The number of babies born in Japan in the January-to-June period rose 2.4 percent from a year earlier to 508,802, government data shows, suggesting it would lead to the first annual increase in five years.
The country’s population has been declining as the proportion of elderly people rises.
The number of births has been decreasing since 1949, when it peaked at about 2.7 million.
The figure for the first half rose by about 12,000, the Ministry of Health, Labor and Welfare said in a preliminary report released Thursday. If babies are born at a similar pace in the second half, it could mark the first year-on-year rise since 2010.
The ministry remained cautious about whether an economic improvement or measures to address the falling birthrate would help halt the downward population trend, given that the number of women in their late teens to 40s, normally considered as of childbearing age, has been declining.
The data showed the number of newborn babies was up from a year earlier in every month from January to June. The year-on-year increase has continued since December 2014.

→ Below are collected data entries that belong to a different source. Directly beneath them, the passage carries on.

(** The first neighbours of a tree are a queue. *)
Lemma neighbors_queue (s : GeoSort) docs tree p xyz rest c : tree_ok docs (go_point s) tree → c ⊆ docs →
  StronglySorted (λ x y, if go_is_ascending s then f64_as_usize (distance_between_two_points (go_point s) x.2) ≤ f64_as_usize (distance_between_two_points (go_point s) y.2)
    else f64_as_usize (distance_between_two_points (go_point s) y.2) ≤ f64_as_usize (distance_between_two_points (go_point s) x.2)) (nearest_neighbor_iter tree xyz) →
  filter (λ x, x.1 ∈ c) (nearest_neighbor_iter tree xyz) = p ++ rest → (p = [] → rest = []) →
  queue_ok s c p ∧ (∀ x, x ∈ p → x.1 ∈ c) ∧ (p = [] → c = ∅).
Proof.
  intros Ht Hc Hs Hf Hne. assert (Hin : ∀ x, x ∈ p ++ rest → x.1 ∈ c ∧ x.2 = point_of x.1).
  { intros x Hx. rewrite <-Hf in Hx. apply list_elem_of_filter in Hx as [Hxc Hx]. split; [done|]. eapply tr_point; [done|exact Hx|by apply Hc]. }
  apply (StronglySorted_filter _ (λ x, x.1 ∈ c)) in Hs. rewrite Hf in Hs.
  assert (Hs' : StronglySorted (λ x y, before s x.1 y.1) (p ++ rest)).
  { eapply StronglySorted_weaken; [|exact Hs]. intros x y Hx Hy. unfold before, meters. by rewrite <-(proj2 (Hin x Hx)), <-(proj2 (Hin y Hy)). }
  assert (Hall : ∀ x, x ∈ c → x ∈ (p ++ rest).*1).
  { intros x Hx. rewrite <-Hf. pose proof (tr_all _ _ _ Ht xyz x (Hc _ Hx)) as Hx'. apply list_elem_of_fmap in Hx' as (y & -> & Hy).
    apply list_elem_of_fmap. exists y. split; [done|]. by apply list_elem_of_filter. }
  split_and!.
  - constructor.
    + intros x Hx. apply Hin, elem_of_app. by left.
    + by apply StronglySorted_app_1_l in Hs'.
    + intros x y Hx Hxp Hy. apply Hall in Hx. rewrite fmap_app, elem_of_app in Hx. destruct Hx as [Hx|Hx]; [done|].
      apply list_elem_of_fmap in Hx as (z & -> & Hz). exact (StronglySorted_app_1_elem_of _ _ _ y z Hs' Hy Hz).
  - intros x Hx. apply Hin, elem_of_app. by left.
  - intros ->. rewrite Hne in Hall by done. apply set_eq. intros x. split; [|set_solver]. intros Hx%Hall. by apply elem_of_nil in Hx.
Qed.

There were notable increases in urban areas, with Tokyo logging a rise of 2,562 in the six months, followed by Osaka Prefecture at 1,221 and Kanagawa Prefecture at 1,045.
The number of deaths in the six-month period totaled 666,336, producing a natural decline of 157,534 in the nation’s population.
The preliminary data include babies born in Japan of foreign nationals. The ministry releases revised data about just Japanese babies the following year.